What a confusing louse! Eating this plant will fill you with lice. Looks like sideways slippers. Has hair and tiny teeth. Pinwheels are seen when looking at it from above. And it t takes food from others.

Swamp Lousewort copyright 2013 Pamela Breitberg

Meet the Swamp  Lousewort (Pedicularis Canadensis) aka Wood Betony. The Greek word, pedlilon, means slipper or sandal, and these slippers grow sideways on the stem. Indeed when looking down on the stalk the flowers form a distinctive pinwheel. The leaves are hairy with tiny teeth around the edges. Livestock that ate Lousewort were believed bug-ridden with lice. To confuse the nature of this plant the Native Americans used it for medicinal purposes (see below).

Wood Betony pinwheel copyright 2013 Pamela Breitberg

If all that isn’t interesting enough, the Swamp Lousewort is considered a hemiparasite.  It does use photosynthesis to make its own food (energy source); but it also take food from other plants via connections in their roots.  These particular images were made on a nearby prairie which was more wet than usual this spring.  I had never seen this plant before and this weekend the field was full of Swamp Lousewort.

It was routine for European settlers to name newly “discovered” plants with names they were reminded of from their homeland. This is the reason so many plants are called “false …..”; they look like a plant they know, but it a different species.

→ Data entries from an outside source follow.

(** C4 (as the code has it). The success rate of a status computed from
    segmented records is the aggregate success count over the interaction
    count (over 1 when there is no interaction). It is never negative, and
    it is at most 1 exactly when the success count does not exceed that
    divisor: nothing bounds it by 1. *)
Theorem C4_success_rate_is_count_ratio (interactions : list CI.t) (gap : Z)
    (now : datetime) (u p : string) (lookback : Z) :
  let sessions := group_into_sessions interactions gap in
  let recent := recent_sessions_of now sessions u p lookback in
  let activity := calculate_developer_status now sessions u p lookback in
  DA.success_rate activity
  = (total_success_of recent # Z.to_pos (Z.max (total_interactions_of recent) 1))%Q
  /\ (0 <= DA.success_rate activity)%Q
  /\ ((DA.success_rate activity <= 1)%Q
      <-> total_success_of recent <= Z.max (total_interactions_of recent) 1).
Proof.
  intros sessions recent activity.
  assert (DA.success_rate activity
          = (total_success_of recent
               # Z.to_pos (Z.max (total_interactions_of recent) 1))%Q) as Hrate.
  { destruct recent as [|first others] eqn:Hrecent.
    - subst activity. now rewrite idle_without_recent_sessions.
    - rewrite <- Hrecent.
      apply (status_of_recent_sessions now sessions u p lookback).
      fold recent. now rewrite Hrecent. }
  assert (0 <= total_success_of recent) as Hnonneg.
  { apply total_success_nonneg. apply recent_sessions_subset.
    eapply Forall_impl; [apply group_into_sessions_saved|].
    intros s (u' & p' & first & rest & n & -> & _).
    exact (proj1 (create_session_counts_nonneg first rest u' p' n)). }
  pose proof (total_interactions_nonneg recent) as Hcount.
  split; [exact Hrate|]. rewrite Hrate. unfold Qle. cbn [Qnum Qden].
  rewrite Z2Pos.id by lia. split; lia.
Qed.

(** ** Parsing *)

Lemma parse_chat_log_read (log : gmap string string) (i : CI.t) :
  parse_chat_log log = Returned i -> read_from log i.
Proof.
  unfold parse_chat_log, getitem, parse_timestamp, read_from, reads_time.
  cbn [mbind outcome_bind mret outcome_ret].
  repeat match goal with
         | |- context [log !! ?k] =>
             lazymatch goal with
             | _ : log !! k = _ |- _ => fail
             | _ => destruct (log !! k) eqn:?
             end
         end; cbn; try discriminate.
  all: repeat match goal with
         | |- context [fromisoformat ?v] => destruct (fromisoformat v) eqn:?; cbn
         end; try discriminate.
  intros [= <-]. cbn. repeat split; eauto.
Qed.

Lemma parse_chat_log_returns (log : gmap string string) :
  (exists i, parse_chat_log log = Returned i) <-> well_formed log.
Proof.
  split.
  - intros [i Hi]. apply parse_chat_log_read in Hi.
    destruct Hi as (H1 & H2 & H3 & H4 & H5 & (v6 & H6 & T6) & (v7 & H7 & T7)
                    & (v8 & H8 & T8)).
    split.
    + unfold log_fields. repeat constructor; eauto.
    + unfold timestamp_fields.
      repeat constructor; intros v Hv;
        match goal with
        | H : log !! ?k = Some ?w, H' : log !! ?k = Some v |- _ =>
            rewrite H in H'; injection H' as <-
        end; eauto.
  - intros [Hfields Htimes]. unfold log_fields in Hfields.
    unfold timestamp_fields in Htimes.
    repeat match goal with
           | H : Forall _ (_ :: _) |- _ => inversion H; clear H; subst
           | H : Forall _ [] |- _ => clear H
           | H : is_Some (log !! _) |- _ => destruct H as [? H]
           end.
    repeat match goal with
           | H : forall v, log !! ?k = Some v -> _, H' : log !! ?k = Some ?w |- _ =>
               destruct (H w H'); clear H
           end.
    unfold parse_chat_log, getitem, parse_timestamp.
    cbn [mbind outcome_bind mret outcome_ret].
    repeat match goal with
           | H : log !! ?k = Some _ |- _ => rewrite H; clear H
           end.
    cbn [mbind outcome_bind mret outcome_ret].
    repeat match goal with
           | H : fromisoformat _ = Some _ |- _ =>
               rewrite H; clear H; cbn [mbind outcome_bind mret outcome_ret]
           end.
    eauto.
Qed.

Lemma for_each_Returned {A B} (f : A -> outcome B) (l : list A) (ys : list B) :
  for_each f l = Returned ys <-> Forall2 (fun x y => f x = Returned y) l ys.
Proof.
  revert ys. induction l as [|x l IH]; intros ys; cbn [for_each].
  - split; [intros [= <-]; constructor | now inversion 1].
  - destruct (f x) as [y|e] eqn:Hfx; [destruct (for_each f l) as [ys'|e'] eqn:Hl|];
      cbn [mbind outcome_bind mret outcome_ret].
    + split.
      * intros [= <-]. constructor; [exact Hfx | now apply IH].
      * inversion 1 as [|? y0 ? ys0 Hy0 Hys0]; subst.
        apply IH in Hys0 as [= <-]. rewrite Hfx in Hy0.
        injection Hy0 as <-. reflexivity.
    + split; [discriminate|]. inversion 1 as [|? y0 ? ys0 Hy0 Hys0]; subst.
      now apply IH in Hys0.
    + split; [discriminate|]. inversion 1; subst. congruence.
Qed.

Lemma outcome_cases {A} (o : outcome A) :
  (exists a, o = Returned a) \/ (exists e, o = Raised e).
Proof. destruct o; eauto. Qed.
#[export] Instance float_arith : Arith float := {|
  d_of_Z := float_of_Z;
  d_add := PrimFloat.add;
  d_sub := PrimFloat.sub;
  d_mul := PrimFloat.mul;
  d_div := PrimFloat.div;
  d_ltb := PrimFloat.ltb;
  d_leb := PrimFloat.leb;
  d_to_int := float_to_int;
  VL_PI := 0x1.921fb54442d18p+1%float
|}.

(** ** C loops and arrays *)

(** [for (v = lo ; v < hi ; ++v) body] with [lo], [hi] fixed before the
    loop and no [break]. *)
Definition for_range {A} (lo hi : Z) (body : Z -> A -> A) (a : A) : A :=
  foldl (fun acc n => body (lo + Z.of_nat n) acc) a (seq 0 (Z.to_nat (hi - lo))).

(** [a[n]] read and [a[n] = v] write on an array kept as a list.  A read
    outside the list gives the default, a write outside it is dropped; both
    are undefined in C. *)
Definition rd {A} `{Inhabited A} (a : list A) (n : Z) : A := a !!! Z.to_nat n.
Definition wr {A} (a : list A) (n : Z) (v : A) : list A := <[Z.to_nat n := v]> a.

(** ** MATLAB arrays and the memory of the call *)

Inductive mxClassID := mxDOUBLE_CLASS | mxSINGLE_CLASS | mxUINT8_CLASS | mxOTHER_CLASS.
Inductive mxComplexity := mxREAL | mxCOMPLEX.

#[export] Instance mxClassID_eq_dec : EqDecision mxClassID.
Proof. solve_decision. Defined.
#[export] Instance mxComplexity_eq_dec : EqDecision mxComplexity.
Proof. solve_decision. Defined.
(** What the loop leaves of the world, and whom it keeps for the retry. *)
Lemma save_each_world using_ objects : forall skiped caught (w w' : World Ext) r,
  save_each env using_ objects skiped caught w = (w', r) ->
  hook_connected w' = hook_connected w /\
  (hook_connected w = false -> versioned w' = versioned w) /\
  stdout w' = stdout w /\ stderr w' = stderr w /\
  exists attempted,
    saves w' = saves w ++ attempted /\
    Forall (fun obj => allow_migrate_model env using_ (object_class obj) = true)
           attempted.
Proof.
  induction objects as [|obj objects IH]; intros skiped caught w w' r; simpl.
  - intros [= <- <-]. repeat split; try done. exists []. by rewrite app_nil_r.
  - destruct (allow_migrate_model env using_ (object_class obj)) eqn:Hallow;
      [|apply IH].
    destruct (save env using_ obj w) as [w1 r1] eqn:Hsave.
    apply save_world in Hsave as (Hh & Hs & Hv & Ho & He).
    assert (forall sk c,
      save_each env using_ objects sk c w1 = (w', r) ->
      hook_connected w' = hook_connected w /\
      (hook_connected w = false -> versioned w' = versioned w) /\
      stdout w' = stdout w /\ stderr w' = stderr w /\
      exists attempted,
        saves w' = saves w ++ attempted /\
        Forall (fun obj => allow_migrate_model env using_ (object_class obj) = true)
               attempted) as Hrest.
    { intros sk c (Hh' & Hv' & Ho' & He' & att & Hs' & Hall)%IH.
      rewrite Hh', Ho', He', Hh. repeat split; try done.
      - intros Hoff. rewrite Hv' by congruence. by apply Hv.
      - exists (obj :: att). rewrite Hs', Hs, <- app_assoc. split; [done|].
        by constructor. }
    destruct r1 as [[]|e|]; [apply Hrest| |].
    + destruct (is_database_error (exc_class e)); [apply Hrest|].
      intros [= <- <-]. repeat split; try done.
      exists [obj]. split; [done|]. by repeat constructor.
    + intros [= <- <-]. repeat split; try done.
      exists [obj]. split; [done|]. by repeat constructor.
Qed.

Lemma save_each_kept using_ objects : forall skiped caught (w w' : World Ext) skiped' caught',
  save_each env using_ objects skiped caught w = (w', Return (skiped', caught')) ->
  exists kept errors,
    skiped' = skiped ++ kept /\ caught' = caught ++ errors /\
    length errors = length kept /\
    Forall (fun obj => obj ∈ objects /\
              allow_migrate_model env using_ (object_class obj) = true) kept.
Proof.
  induction objects as [|obj objects IH]; intros skiped caught w w' skiped' caught'; simpl.
  - intros [= <- <- <-]. exists [], []. by rewrite !app_nil_r.
  - assert (forall sk c w1,
      save_each env using_ objects sk c w1 = (w', Return (skiped', caught')) ->
      exists kept errors,
        skiped' = sk ++ kept /\ caught' = c ++ errors /\
        length errors = length kept /\
        Forall (fun o => o ∈ obj :: objects /\
                  allow_migrate_model env using_ (object_class o) = true) kept) as Hrest.
    { intros sk c w1 (kept & errors & -> & -> & Hlen & Hall)%IH.
      exists kept, errors. repeat split; try done.
      eapply Forall_impl; [exact Hall|]. intros o [? ?]. split; [by right|done]. }
    destruct (allow_migrate_model env using_ (object_class obj)) eqn:Hallow;
      [|apply Hrest].
    destruct (save env using_ obj w) as [w1 [[]|e|]]; [apply Hrest| |done].
    destruct (is_database_error (exc_class e)); [|done].
    intros (kept & errors & -> & -> & Hlen & Hall)%Hrest.
    exists (obj :: kept), (could_not_load obj e :: errors).
    rewrite <- !app_assoc. simpl. repeat split; [by rewrite Hlen|].
    constructor; [|done]. split; [by left|done].
Qed.
End SaveFacts.

Section SaveAllFacts.
Import Gitrestore.
Context {Ext : Type} (env : Env Ext).

(** One unfolding of [save_all], whatever fuel is left. *)
Lemma save_all_rec_stop fuel objects using_ iterations (w : World Ext) :
  objects = [] \/ 25 <= iterations ->
  save_all_rec env fuel objects using_ iterations w = (w, Return iterations).
Proof.
  intros Hstop. destruct fuel; simpl.
  - destruct Hstop as [->|?]; [done|].
    by rewrite (bool_decide_true (25 <= iterations)), orb_true_r.
  - destruct Hstop as [->|?]; [done|].
    by rewrite (bool_decide_true (25 <= iterations)), orb_true_r.
Qed.
Lemma breadth_first_initial calls s maxDepth :
  breadth_first calls s maxDepth [] (initial s).
Proof.
  split; simpl.
  - done.
  - eexists. split; [by left|done].
  - exists 0, [{| service := s; depth := 0 |}], []. simpl.
    split; [done|]. split; [by intros e ->%list_elem_of_singleton|].
    split; intros e He; by apply elem_of_nil in He.
  - intros e He. by apply elem_of_nil in He.
  - intros e ->%list_elem_of_singleton. exists 0%nat. simpl.
    split; [done|]. split; [lia|constructor].
  - intros i j e1 e2 _ He1. by rewrite lookup_nil in He1.
  - intros [|i] e He; [|done]. injection He as <-. simpl. lia.
Qed.

Lemma scanning_discover calls s maxDepth past e call y t :
  depth e < maxDepth → call ∈ calls → links call (service e) y →
  scanning calls s maxDepth past e t → y ∉ nodes (found t) →
  scanning calls s maxDepth past e (discover (depth e) call y t).
Proof.
  intros Hlt Hcall Hl [Hn Hs Hw Hc Hh Hso Hix] Hy. unfold discover.
  split; simpl.
  - rewrite add_fresh by done.
    rewrite app_assoc, fmap_app, Hn. done.
  - destruct Hs as (e' & He' & ? & ?). exists e'. split; [|done].
    rewrite app_assoc. apply elem_of_app. by left.
  - destruct Hw as (A & B & HQ & HA & HB & HP). simpl.
    exists A, (B ++ [{| service := y; depth := depth e + 1 |}])%list.
    split; [by rewrite HQ, app_assoc|]. split; [done|]. split; [|done].
    intros e' [He'| ->%list_elem_of_singleton]%elem_of_app; [by apply HB|done].
  - intros e1 He1 Hd call' y' Hc' Hl'.
    destruct (Hc e1 He1 Hd call' y' Hc' Hl') as (e' & He' & ? & ?).
    exists e'. split; [|done].
    rewrite app_assoc. apply elem_of_app. by left.
  - rewrite app_assoc.
    intros e' [He'| ->%list_elem_of_singleton]%elem_of_app; [by apply Hh|].
    destruct (Hh e) as (n & Hn' & ? & ?).
    { apply elem_of_app. left. apply elem_of_app. right. by left. }
    exists (S n). simpl. split; [lia|]. split; [lia|].
    econstructor; eauto.
  - done.
  - rewrite app_assoc. intros i e' [[_ He']|[-> <-]]%lookup_snoc_Some.
    + by apply Hix.
    + simpl. specialize (Hix (length past) e).
      rewrite <- app_assoc, lookup_app_r, Nat.sub_diag in Hix by lia.
      specialize (Hix eq_refl). rewrite !length_app. simpl. lia.
Qed.
Lemma map_insert_same {B} (g : thread -> B) (ts : list thread) i t t' :
  ts !! i = Some t -> g t' = g t -> map g (<[i := t']> ts) = map g ts.
Proof.
  revert i. induction ts as [|a ts IH]; intros [|i] H Hg; simpl in *; try discriminate.
  - inversion H; subst. now rewrite Hg.
  - f_equal. now apply (IH i).
Qed.

Lemma lookup_started (ts : list thread) f tot i t :
  (ts ++ [new_thread f tot]) !! i = Some t ->
  ts !! i = Some t \/ (i = length ts /\ t = new_thread f tot).
Proof. intros H. apply lookup_snoc_Some in H. destruct H as [[_ H]|[-> <-]]; auto. Qed.

Lemma holders_nonneg s : 0 <= holders s.
Proof.
  unfold holders.
  assert (0 <= total (fun t => Z.b2z (holds_slot t)) (st_threads s)).
  { apply total_nonneg. intros t. destruct (holds_slot t); simpl; lia. }
  destruct (st_main s); lia.
Qed.

(** ** The whole program, under any schedule *)

Section Run.

Variable w : world.
Variable sbom_files : list string.

Lemma invariant_init : invariant sbom_files (init sbom_files).
Proof.
  destruct sbom_files as [|f fs]; constructor; simpl;
    try (unfold holders; simpl); try lia; try reflexivity;
    try (unfold MAX_CONCURRENT_SCANS; lia);
    intros; discriminate.
Qed.
(** * szservo: the SPI serialiser of the DAC interface ([spi.py])

    A shallow embedding of the Migen module [SPI] (clock divider, transfer
    state machine, shift/counter datapath and initialisation latch) as a
    cycle-accurate transition function over a record of registers, together
    with the reset levels of the pins declared by [ZotinoPads] ([pads.py]). *)

From Stdlib Require Import ZArith List Bool Lia.
Import ListNotations.
Open Scope Z_scope.

(** ** The fragments of Migen the module relies on *)

Module Migen.

(** [bits_for n]: number of bits needed to hold [n]; a sign bit is added for
    [n <= 0] (so [bits_for 0 = 1]). *)
Definition bits_for (n : Z) : Z :=
  if 0 <? n then Z.log2_up (n + 1) else Z.log2_up (- n) + 1.

(** Width of a signal built by [Signal(max = m)]: the bounds are made
    inclusive first.  Whether the signal is built at all is [signal_max]. *)
Definition width_of_max (m : Z) : Z := Z.max (bits_for 0) (bits_for (m - 1)).

(** [Signal(max = m)]: [max -= 1; assert(min < max)] with [min = 0], then
    the width.  [None] is the [AssertionError]. *)
Definition signal_max (m : Z) : option Z :=
  if 0 <? m - 1 then Some (width_of_max m) else None.

(** An assignment keeps the low [w] bits of the value it is given. *)
Definition trunc (w v : Z) : Z := v mod 2 ^ w.

(** [Cat(0, x[:-1])] for a [w]-bit [x]: a constant zero bit below the low
    [w - 1] bits of [x]. *)
Definition cat0_drop_msb (w x : Z) : Z := 2 * (x mod 2 ^ (w - 1)).

(** [x[:k]]: the low [k] bits. *)
Definition slice_low (k x : Z) : Z := x mod 2 ^ k.

(** [x[-1]] for a [w]-bit [x]: the most significant bit. *)
Definition msb (w x : Z) : bool := Z.testbit x (w - 1).

End Migen.

(** Reset levels of the pins of [ZotinoPads]; a combinational signal that no
    active statement drives takes its reset level. *)
Module ZotinoPads.
Definition sdi_reset : bool := false.
Definition syncr_reset : bool := true.
Definition sclk_reset : bool := false.
End ZotinoPads.

(** ** Data model *)

Record SPIParams : Type := mkParams {
  channels : Z;      (* amount of channels in use *)
  data_width : Z;    (* width of one portion of data to be transferred *)
  clk_width : Z      (* clock half cycle width *)
}.

(** The configurations the module means to accept: at least one channel,
    segments of at least one bit, and [clk_width >= 1] as its own assertion
    has it.  Which of them [SPI.__init__] manages to build is [SPI_init]. *)
Definition valid_params (p : SPIParams) : Prop :=
  1 <= channels p /\ 1 <= data_width p /\ 1 <= clk_width p.

(** Width of [dataSPI] and of [sr_data]. *)
Definition sr_width (p : SPIParams) : Z := data_width p * channels p.
Definition clk_counter_width (p : SPIParams) : Z := Migen.width_of_max (clk_width p).
Definition bits_width (p : SPIParams) : Z :=
  Migen.width_of_max (data_width p * channels p + 1).
Definition word_counter_width (p : SPIParams) : Z :=
  Migen.width_of_max (channels p + 1).

(** The signals of [SPI.__init__] whose width comes from a bound. *)
Record SPISignals : Type := mkSignals {
  clk_counter_bits : Z;
  bits_bits : Z;
  word_counter_bits : Z
}.

(** Building the module, as far as it can fail: the three [Signal(max = ...)]
    in the order of the source, then the module's own
    [assert params.clk_width >= 1].  [None] is an [AssertionError].  (The
    widths given as numbers, [data_width * channels] and [data_width], are
    positive whenever these checks pass.) *)
Definition SPI_init (p : SPIParams) : option SPISignals :=
  match Migen.signal_max (clk_width p) with
  | None => None
  | Some wc =>
      match Migen.signal_max (data_width p * channels p + 1) with
      | None => None
      | Some wb =>
          match Migen.signal_max (channels p + 1) with
          | None => None
          | Some ww =>
              if 1 <=? clk_width p then Some (mkSignals wc wb ww) else None
          end
      end
  end.

Inductive fsm_state : Type :=
  | IDLE | SETUP | HOLD | DELAY | BUSY_LOW | BUSY_HIGH.

Definition fsm_state_eqb (a b : fsm_state) : bool :=
  match a, b with
  | IDLE, IDLE | SETUP, SETUP | HOLD, HOLD | DELAY, DELAY
  | BUSY_LOW, BUSY_LOW | BUSY_HIGH, BUSY_HIGH => true
  | _, _ => false
  end.

(** The registers of the module (everything assigned in a [sync] block). *)
Record regs : Type := mkRegs {
  clk_counter : Z;
  state : fsm_state;
  sr_data : Z;
  bits : Z;
  word_counter : Z;
  initialized : bool;
  sync_init : bool
}.

(** Reset values: the FSM starts in IDLE, every other register at 0. *)
Definition reset_regs : regs :=
  {| clk_counter := 0; state := IDLE; sr_data := 0; bits := 0;
     word_counter := 0; initialized := false; sync_init := false |}.

(** The signals driven from outside. *)
Record inputs : Type := mkInputs {
  start : bool;
  init : bool;
  busy : bool;
  dataSPI : Z
}.

(** ** Combinational logic *)

Definition clk_cnt_done (s : regs) : bool := clk_counter s =? 0.

Definition comb_init (i : inputs) : bool := init i.

Definition init_latch (s : regs) (i : inputs) : bool :=
  comb_init i || (sync_init s && negb (initialized s)).

(** Signals driven by the [fsm.act] blocks. *)
Record fsm_comb : Type := mkComb {
  ready : bool;
  syncr : bool;
  sclk : bool;
  cnt_load : bool;
  data_load : bool;
  next_state : fsm_state
}.

(** Values before any [act] statement applies: reset levels, and
    [next_state] defaulting to the current state. *)
Definition comb_default (s : regs) : fsm_comb :=
  {| ready := false; syncr := ZotinoPads.syncr_reset;
     sclk := ZotinoPads.sclk_reset; cnt_load := false; data_load := false;
     next_state := state s |}.

Definition fsm_act (s : regs) (i : inputs) : fsm_comb :=
  let d := comb_default s in
  match state s with
  | IDLE =>
      if start i || init i
      then {| ready := true; syncr := true; sclk := sclk d;
              cnt_load := true; data_load := true; next_state := SETUP |}
      else {| ready := true; syncr := true; sclk := sclk d;
              cnt_load := cnt_load d; data_load := data_load d;
              next_state := next_state d |}
  | SETUP =>
      {| ready := ready d; syncr := false; sclk := true;
         cnt_load := true; data_load := data_load d;
         next_state := if bits s =? 0 then DELAY else HOLD |}
  | HOLD =>
      {| ready := ready d; syncr := false; sclk := sclk d;
         cnt_load := true; data_load := data_load d; next_state := SETUP |}
  | DELAY =>
      {| ready := ready d; syncr := false; sclk := sclk d;
         cnt_load := cnt_load d; data_load := data_load d;
         next_state := BUSY_LOW |}
  | BUSY_LOW =>
      {| ready := ready d; syncr := true; sclk := sclk d;
         cnt_load := cnt_load d; data_load := data_load d;
         next_state := if negb (busy i) then BUSY_HIGH else next_state d |}
  | BUSY_HIGH =>
      if busy i && (word_counter s =? 0)
      then {| ready := ready d; syncr := syncr d; sclk := sclk d;
              cnt_load := cnt_load d; data_load := data_load d;
              next_state := IDLE |}
      else if busy i
      then {| ready := ready d; syncr := syncr d; sclk := sclk d;
              cnt_load := true; data_load := data_load d;
              next_state := SETUP |}
      else d
  end.

(** [fsm.ce] is the divider's tick. *)
Definition fsm_ce (s : regs) : bool := clk_cnt_done s.

Definition ongoing (st : fsm_state) (s : regs) : bool :=
  fsm_state_eqb (state s) st.

Definition before_leaving (st : fsm_state) (s : regs) (i : inputs) : bool :=
  fsm_state_eqb (state s) st && negb (fsm_state_eqb (next_state (fsm_act s i)) st).

(** [pads.sdi]: the most significant bit of the shift register. *)
Definition sdi (p : SPIParams) (s : regs) : bool :=
  Migen.msb (sr_width p) (sr_data s).

(** [sample_probe]: the top [data_width] bits of the shift register. *)
Definition sample_probe (p : SPIParams) (s : regs) : Z :=
  Z.shiftr (sr_data s) (sr_width p - data_width p) mod 2 ^ data_width p.

(** ** Synchronous logic: one device-clock cycle *)

Definition set_bits (v : Z) (r : regs) : regs :=
  {| clk_counter := clk_counter r; state := state r; sr_data := sr_data r;
     bits := v; word_counter := word_counter r;
     initialized := initialized r; sync_init := sync_init r |}.
Definition set_sr_data (v : Z) (r : regs) : regs :=
  {| clk_counter := clk_counter r; state := state r; sr_data := v;
     bits := bits r; word_counter := word_counter r;
     initialized := initialized r; sync_init := sync_init r |}.
Definition set_word_counter (v : Z) (r : regs) : regs :=
  {| clk_counter := clk_counter r; state := state r; sr_data := sr_data r;
     bits := bits r; word_counter := v;
     initialized := initialized r; sync_init := sync_init r |}.
Definition set_initialized (v : bool) (r : regs) : regs :=
  {| clk_counter := clk_counter r; state := state r; sr_data := sr_data r;
     bits := bits r; word_counter := word_counter r;
     initialized := v; sync_init := sync_init r |}.
Definition set_sync_init (v : bool) (r : regs) : regs :=
  {| clk_counter := clk_counter r; state := state r; sr_data := sr_data r;
     bits := bits r; word_counter := word_counter r;
     initialized := initialized r; sync_init := v |}.
Definition set_clk_counter (v : Z) (r : regs) : regs :=
  {| clk_counter := v; state := state r; sr_data := sr_data r;
     bits := bits r; word_counter := word_counter r;
     initialized := initialized r; sync_init := sync_init r |}.
Definition set_state (v : fsm_state) (r : regs) : regs :=
  {| clk_counter := clk_counter r; state := v; sr_data := sr_data r;
     bits := bits r; word_counter := word_counter r;
     initialized := initialized r; sync_init := sync_init r |}.

(** A guarded group of assignments. *)
Definition when (c : bool) (f : regs -> regs) (r : regs) : regs :=
  if c then f r else r.

(** The shift used by HOLD and DELAY: [Cat(0, sr_data[:-1])]. *)
Definition shifted (p : SPIParams) (s : regs) : Z :=
  Migen.trunc (sr_width p) (Migen.cat0_drop_msb (sr_width p) (sr_data s)).

(** The clock divider. *)
Definition divider (p : SPIParams) (s : regs) (i : inputs) (r : regs) : regs :=
  if clk_cnt_done s
  then when (cnt_load (fsm_act s i))
         (set_clk_counter (Migen.trunc (clk_counter_width p) (clk_width p - 1))) r
  else set_clk_counter (Migen.trunc (clk_counter_width p) (clk_counter s - 1)) r.

(** The initialisation latch register. *)
Definition init_sync (s : regs) (i : inputs) (r : regs) : regs :=
  when (init i) (set_sync_init true) r.

(** The state register of the clock-enabled FSM. *)
Definition fsm_sync (s : regs) (i : inputs) (r : regs) : regs :=
  when (fsm_ce s) (set_state (next_state (fsm_act s i))) r.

In regards to the name, Wood Betony, the Sierra Club’s Potomac Region Outings says, “It has the same name as one of the most well-known herbs of Europe, Stachys officinalis, the other, Old World wood betony, a perennial grass that has a purple spiked flower at the top (Stachys means ‘ear of grain’ in Greek) that is common in open grasslands and wooded areas in Eurasia and North Africa.”